Remember, too, I’ve been to a lot of horse-race meetings. Babies are generally welcomed and all children under 16 are let in free. However, this may not apply to the biggest of meetings like the Derby, although when I went this year, there were a few prams about in the cheaper enclosure I was in.
But the Olympics will be different, as some events like the athletics are quite long and you wouldn’t want to inflict that on a baby and the people around you.
On a personal note, I would prefer to sit next to a woman with a baby, than say someone eating popcorn or a burger, as I can’t abide the smell of either.
Or they could take a leaf out of horse racing’s book and have a free creche.
Magnetic Soap
You might say so-what as there have been magnetic soap holders for years.
But Bristol University have come up with something special, if it can be used to say clean up oil spills or waste water.
There’s a more technical explanation here in The Engineer.

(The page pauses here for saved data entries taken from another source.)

(** * acmoj_client.py: the ACMOJ command-line client

    A shallow embedding of [src/acmoj_client.py] (the transport client
    [ACMOJClient] and the front end [main]) and the properties of it that
    the specification states.

    Conventions of the embedding.
    - A Python [str] is the list of its Unicode code points.
    - A Python object that the program handles as data (the decoded JSON
      result) is a [value].
    - Effects are explicit: a computation maps a state to an [outcome] (a
      returned value or a raised exception) and a new state.  The [World]
      records what the process wrote to its two streams, the calls made to
      [requests.get] and [requests.post], and the [ACMOJClient] objects
      constructed.
    - What the program obtains from outside (environment variable, file
      system, remote service) is read from an [Env]. *)

From Stdlib Require Import ZArith NArith List String Ascii Bool Lia Decimal.
Import ListNotations.
Open Scope Z_scope.
Set Warnings "-register-all".

(* ===================================================================== *)
(** ** Python strings *)
(* ===================================================================== *)

Definition pystr := list N.

(** The code points of an ASCII literal. *)
Definition str (s : string) : pystr := map N_of_ascii (list_ascii_of_string s).

Definition dquote : N := 34.
Definition newline : N := 10.

Fixpoint eqb_str (a b : pystr) : bool :=
  match a, b with
  | [], [] => true
  | x :: a', y :: b' => N.eqb x y && eqb_str a' b'
  | _, _ => false
  end.

(** [str.upper], one character at a time.  It is exact on the ASCII
    range and on the ten other code points whose upper-case form is made
    of ASCII letters (U+00DF, U+0131, U+017F, U+FB00 to U+FB06).  Any other
    code point has an upper-case form with a character outside ASCII in
    it, and is kept as it is: so comparing [upper s] with an ASCII literal
    is comparing [s.upper()] with it. *)
Definition upper_char (c : N) : pystr :=
  if (97 <=? c)%N && (c <=? 122)%N then [c - 32]%N
  else if (c =? 223)%N then [83; 83]%N
  else if (c =? 305)%N then [73]%N
  else if (c =? 383)%N then [83]%N
  else if (c =? 64256)%N then [70; 70]%N
  else if (c =? 64257)%N then [70; 73]%N
  else if (c =? 64258)%N then [70; 76]%N
  else if (c =? 64259)%N then [70; 70; 73]%N
  else if (c =? 64260)%N then [70; 70; 76]%N
  else if (c =? 64261)%N then [83; 84]%N
  else if (c =? 64262)%N then [83; 84]%N
  else [c].

Definition upper (s : pystr) : pystr := flat_map upper_char s.

Fixpoint digits_of_uint (u : Decimal.uint) : pystr :=
  match u with
  | Nil => []
  | D0 u' => 48%N :: digits_of_uint u'
  | D1 u' => 49%N :: digits_of_uint u'
  | D2 u' => 50%N :: digits_of_uint u'
  | D3 u' => 51%N :: digits_of_uint u'
  | D4 u' => 52%N :: digits_of_uint u'
  | D5 u' => 53%N :: digits_of_uint u'
  | D6 u' => 54%N :: digits_of_uint u'
  | D7 u' => 55%N :: digits_of_uint u'
  | D8 u' => 56%N :: digits_of_uint u'
  | D9 u' => 57%N :: digits_of_uint u'
  end.

(** [str(n)] for an [int], which is also how an f-string formats it. *)
Definition str_of_int (z : Z) : pystr :=
  match Z.to_int z with
  | Pos u => digits_of_uint u
  | Neg u => 45%N :: digits_of_uint u
  end.

(* ===================================================================== *)
(** ** Python values and the [json] module *)
(* ===================================================================== *)

(** A [float] is carried by the two observations the program makes of it:
    its truth value and the text [json.dumps] writes for it. *)
Record pyfloat := mkFloat { float_nonzero : bool; float_repr : pystr }.

(** The values [response.json()] can return.  A [dict] is kept as its
    items in insertion order, the order [json.dumps] writes them in. *)
Inductive value :=
| PyNone
| PyBool (b : bool)
| PyInt (z : Z)
| PyFloat (f : pyfloat)
| PyStr (s : pystr)
| PyList (l : list value)
| PyDict (d : list (pystr * value)).

(** Truth value testing, as [if result:] and [not args.token] do it. *)
Definition truthy (v : value) : bool :=
  match v with
  | PyNone => false
  | PyBool b => b
  | PyInt z => negb (z =? 0)
  | PyFloat f => float_nonzero f
  | PyStr s => match s with [] => false | _ => true end
  | PyList l => match l with [] => false | _ => true end
  | PyDict d => match d with [] => false | _ => true end
  end.

(** Truth value of an optional string argument: [None] and the empty
    string are false. *)
Definition truthy_arg (a : option pystr) : bool :=
  match a with
  | Some (_ :: _) => true
  | _ => false
  end.

Module json.

Definition hex_digit (d : N) : N :=
  if (d <? 10)%N then (48 + d)%N else (87 + d)%N.

(** ['\\u{0:04x}'.format(n)] for [n < 0x10000]. *)
Definition u_escape (n : N) : pystr :=
  [92; 117; hex_digit ((n / 4096) mod 16); hex_digit ((n / 256) mod 16);
   hex_digit ((n / 16) mod 16); hex_digit (n mod 16)]%N.

(** The replacement of one character by [py_encode_basestring_ascii]:
    the characters from space to tilde other than the quote and the
    backslash are kept, the others are escaped. *)
Definition escape_char (c : N) : pystr :=
  if (c =? 92)%N then [92; 92]%N
  else if (c =? 34)%N then [92; 34]%N
  else if (32 <=? c)%N && (c <=? 126)%N then [c]
  else if (c =? 8)%N then [92; 98]%N
  else if (c =? 12)%N then [92; 102]%N
  else if (c =? 10)%N then [92; 110]%N
  else if (c =? 13)%N then [92; 114]%N
  else if (c =? 9)%N then [92; 116]%N
  else if (c <? 65536)%N then u_escape c
  else
    let n := (c - 65536)%N in
    let s1 := N.lor 55296 (N.land (N.shiftr n 10) 1023) in
    let s2 := N.lor 56320 (N.land n 1023) in
    u_escape s1 ++ u_escape s2.

Definition encode_basestring_ascii (s : pystr) : pystr :=
  dquote :: flat_map escape_char s ++ [dquote].

(** [sep.join(items)]. *)
Fixpoint join (sep : pystr) (items : list pystr) : pystr :=
  match items with
  | [] => []
  | [x] => x
  | x :: rest => x ++ sep ++ join sep rest
  end.

(** [json.dumps(obj)] with its default arguments: [ensure_ascii=True],
    no indent, item separator [", "] and key separator [": "]. *)
Fixpoint dumps (obj : value) : pystr :=
  match obj with
  | PyNone => str "null"
  | PyBool true => str "true"
  | PyBool false => str "false"
  | PyInt z => str_of_int z
  | PyFloat f => float_repr f
  | PyStr s => encode_basestring_ascii s
  | PyList l => str "[" ++ join (str ", ") (map dumps l) ++ str "]"
  | PyDict d =>
      str "{"
      ++ join (str ", ")
           (map (fun kv => encode_basestring_ascii (fst kv) ++ str ": " ++ dumps (snd kv)) d)
      ++ str "}"
  end.

End json.

(* ===================================================================== *)
(** ** HTTP exchanges, the client object and the world *)
(* ===================================================================== *)

(** A mapping from strings to strings ([headers], [data], [params]). *)
Definition fields := list (pystr * pystr).

Inductive verb := GET | POST.

(** One call to [requests.get] or [requests.post] with its arguments. *)
Record Request := mkRequest {
  req_verb : verb;
  req_url : pystr;
  req_headers : fields;
  req_params : option fields;
  req_data : option fields;
  req_timeout : Z }.

(** Why [response.json()] gives no value: the body is not JSON, and the
    call raises [JSONDecodeError] with a message (since requests 2.27 a
    subclass of [RequestException]); or the decoder raises an exception of
    another class, by its name ([RecursionError] for a body nested too
    deep, [ValueError] for a number with too many digits). *)
Inductive decode_failure :=
| JSONDecodeError (msg : pystr)
| DecodeCrash (name : pystr).

(** A [requests.Response], by the attributes the program reads.  [json]
    is what [response.json()] gives: the decoded value, or why there is
    none. *)
Record Response := mkResponse {
  status_code : Z;
  reason : pystr;
  url : pystr;
  content : list N;
  text : pystr;
  json : value + decode_failure }.

Record ACMOJClient := mkClient {
  api_base : pystr;
  headers : fields }.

Could it be that the next ten years will be decade of chemistry, as micro-electronics have ruled for too long? I have also heard that some of the new techniques used in chemistry owe a lot to chip fabrication methods. After all you could argue that a lot of chips are just a three-dimensional array of atoms.
Are the Bishops Right to Vote Against a Benefit Cap?
To me it’s what the statistics say, but then we don’t have access to full figures. I would like to see a database on the Internet of all those who get benefits of over the £26,000 level. It would obviously be anonimised completely. We would then see how many people lived in a particular town, who got more than £50,000 for example.
But I’m interested to see John Bird, the founder of The big Issue has written in The Times, this morning.
The title of the piece is These bishops are not so Christian after all and it has a sub-title of A benefit cap is needed. You don’t help the poor by making them dependent on handouts.
You should buy the paper today just to read this article on page 20.